Evidence Rating Level: 1 (Excellent)
Post-operative nausea and vomiting (PONV) is a common consequence of receiving general anesthesia, and the incidence is especially higher in patients undergoing ear, nose, and throat (ENT) surgery. Neostigmine is an anticholinesterase inhibitor used to antagonize muscle paralysis and studies have found that it increases incidence of PONV. Sugammadex is a selective gamma-cyclodextrin drug that also reverses muscle paralysis. There is a lack of literature comparing the two options and their association with PONV. Therefore, this randomized trial aimed to compare the PONV effects of sugammadex versus neostigmine-atropine combination after ENT surgery. It included 136 patients who were randomized to either receive a neostigmine-atropine combination (group N – neostigmine 2.5mg and atropine 1mg; n=68) or sugammadex (group S – sugammadex 2mg/kg; n=68) at the end of the surgery. All other factors including anesthesia, anti-emetics, and analgesics were kept the same between the two groups. There were no statistically significant differences between the groups in terms of PONV risk scores, type of surgery, duration of surgery, total morphine consumption intraoperatively, and demographics.
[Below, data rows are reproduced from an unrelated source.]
Lemma joined_client_receives_witness :
  3 ∈ ports_of (egressDevInfo (snd (fst (_rtk_igmp_getMulticastDataFwdInfo (moduleIndex (demo_hdr false)) true
    (demo_data 0x0A000001 1000) (snd (with_flows (handle (demo_hdr false) demo_join) demo_snooper)))))).
Proof.
  unshelve epose proof (joined_client_receives 4 4 4 1 2 demo_snooper demo_snooper (demo_hdr false) IP_VERSION4 0x16 demo_client demo_group
    (demo_data 0x0A000001 1000) (demo_dev 3) demo_separate demo_loaded (rtc_refl _ _) _ _ _ _ (demo_open _) _ _ _ _ _ eq_refl eq_refl _) as Hx;
    [simpl; lia|by_compute..|].
  cbv zeta in Hx. fold demo_join in Hx.
  destruct (_rtk_igmp_getMulticastDataFwdInfo _ true _ _) as [[[r d] f] st]. exact (proj2 Hx).
Defined.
The primary outcomes measured were PONV scores and the need for rescue anti-emetics upon arrival at the post-anesthesia recovery unit and at 1, 6, 12, and 24-hours post-reversal. The study found that the incidence of PONV was significantly lower in group S (3%) compared to those in group N (20%) at 6-hours post-operatively (p=0.013). At all other time intervals, the incidence of PONV was comparable amongst the two groups. It also found that none of the patients in group S required a rescue anti-emetic whereas 2 patients in group N required a rescue antiemetic at 1 and 6 hours post-operatively. However, this was not found to be statistically significant. Overall, the study concluded that reversal of neuromuscular blockade with sugammadex demonstrated a lower incidence of PONV compared to neostigmine-atropine in the first 6 hours post-reversal. However, given the smaller sample size of the study, more trials are needed to confirm these results.